Antibody-drug conjugates (ADCs) have been recognized as a promising class of cancer therapeutics. Tissue factor (TF), an initiator of the blood coagulation pathway, has been investigated regarding its relationship with cancer, and several preclinical and clinical studies have presented data on anti-TF ADCs, including tisotumab vedotin, which was approved in 2021. However, the feasibility of other payloads in the design of anti-TF ADCs is still unclear because no reports have compared payloads with different cytotoxic mechanisms. For ADCs targeting other antigens, such as Her2, optimizing the payload is also an important issue in order to improve invivo efficacy. In this study, we prepared humanized anti-TF Ab (clone.1084) conjugated with monomethyl auristatin E (MMAE) or deruxtecan (DXd), and evaluated the efficacy in several cell line- and patient-derived xenograft models of pancreatic cancer. As a result, optimizing the drug / Ab ratio was necessary for each payload in order to prevent pharmacokinetic deterioration and maximize delivery efficiency. In addition, MMAE-conjugated anti-TF ADC showed higher antitumor effects in tumors with strong and homogeneous TF expression, while DXd-conjugated anti-TF ADC was more effective in tumors with weak and heterogeneous TF expression.

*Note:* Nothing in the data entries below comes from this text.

(** A query for peers gets a block of consecutive peers, as many as it may
    have and never past the end of the table. *)
Theorem get_peers_in_table rand size maxPeers :
  (0 < maxPeers)%nat -> 0 <= rand ->
  exists first n, peers_range rand size maxPeers = Ok (first, n) /\
    n = (size `min` maxPeers)%nat /\ (first + n <= size)%nat.
Proof.
  intros Hm Hr. unfold peers_range. destruct (Nat.ltb_spec maxPeers size) as [Hlt|Hge].
  - rewrite (proj2 (Nat.eqb_neq maxPeers 0)) by lia. res_simpl. eexists _, _. split; [done|]. split; [lia|].
    set (blocks := Z.of_nat ((size + maxPeers - 1) / maxPeers)).
    assert (Hb : 2 <= blocks).
    { unfold blocks. rewrite Nat2Z.inj_div. apply Z.div_le_lower_bound; lia. }
    assert (Hmod : 0 <= rand mod blocks < blocks) by (apply Z.mod_pos_bound; lia).
    assert (Hq : rand mod blocks * Z.of_nat (size - maxPeers) / (blocks - 1) <= Z.of_nat (size - maxPeers)).
    { apply Z.div_le_upper_bound; [lia|]. nia. }
    assert (0 <= rand mod blocks * Z.of_nat (size - maxPeers) / (blocks - 1)) by (apply Z.div_pos; nia).
    lia.
  - eexists _, _. split; [done|]. lia.
Qed.

Definition full_tracker : DhtTracker :=
  mkTracker ((fun i => (i, 6881)) <$> zrange 1 128) (zrange 1000 128).

Lemma full_tracker_ok : tracker_ok full_tracker.
Proof.
  split; [reflexivity|]. split; [apply Nat.leb_le; reflexivity|]. split; [|split].
  - unfold full_tracker. cbn [m_peers]. rewrite <- list_fmap_compose. apply NoDup_fmap_2.
    + intros x y. simpl. done.
    + apply NoDup_fmap_2; [intros x y ?; lia|apply NoDup_seq].
  - unfold full_tracker. cbn [m_peers]. apply Forall_fmap, Forall_forall. done.
  - apply Forall_forall. intros x Hx%elem_of_zrange. unfold is_u32. lia.
Qed.

Lemma add_peer_effect_witness :
  exists t', add_peer 5000 full_tracker 9999 80 = Ok t' /\ tracker_ok t' /\
    m_peers t' !! 0%nat = Some (9999, 80).
Proof.
  destruct (add_peer_effect 5000 full_tracker 9999 80 full_tracker_ok) as (t' & H1 & H2 & _).
  exists t'. split_and!; [done|done|]. vm_compute in H1. by injection H1 as <-.
Defined.

Lemma prune_keeps_fresh_witness :
  exists t', prune 2900 full_tracker 1800 = Ok t' /\ tracker_size t' = 28%nat.
Proof.
  destruct (prune_keeps_fresh 2900 full_tracker 1800 full_tracker_ok) as (t' & H1 & _ & H2 & _).
  exists t'. split; [done|]. unfold tracker_size. rewrite H2. by vm_compute.
Defined.

Lemma get_peers_in_table_witness :
  exists first n, peers_range 12345 128 32 = Ok (first, n) /\ n = 32%nat /\ (first + n <= 128)%nat.
Proof. apply (get_peers_in_table 12345 128 32); lia. Defined.
End DhtTracker.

Analysis of a pancreatic cancer tissue array showed weak and heterogeneous TF expression in most TF-positive specimens, indicating that the response rate to pancreatic cancer might be higher for DXd- than MMAE-conjugated anti-TF ADC. Nevertheless, our findings indicated that optimizing the ADC payloads individually in each patient could maximize the potential of ADC therapeutics.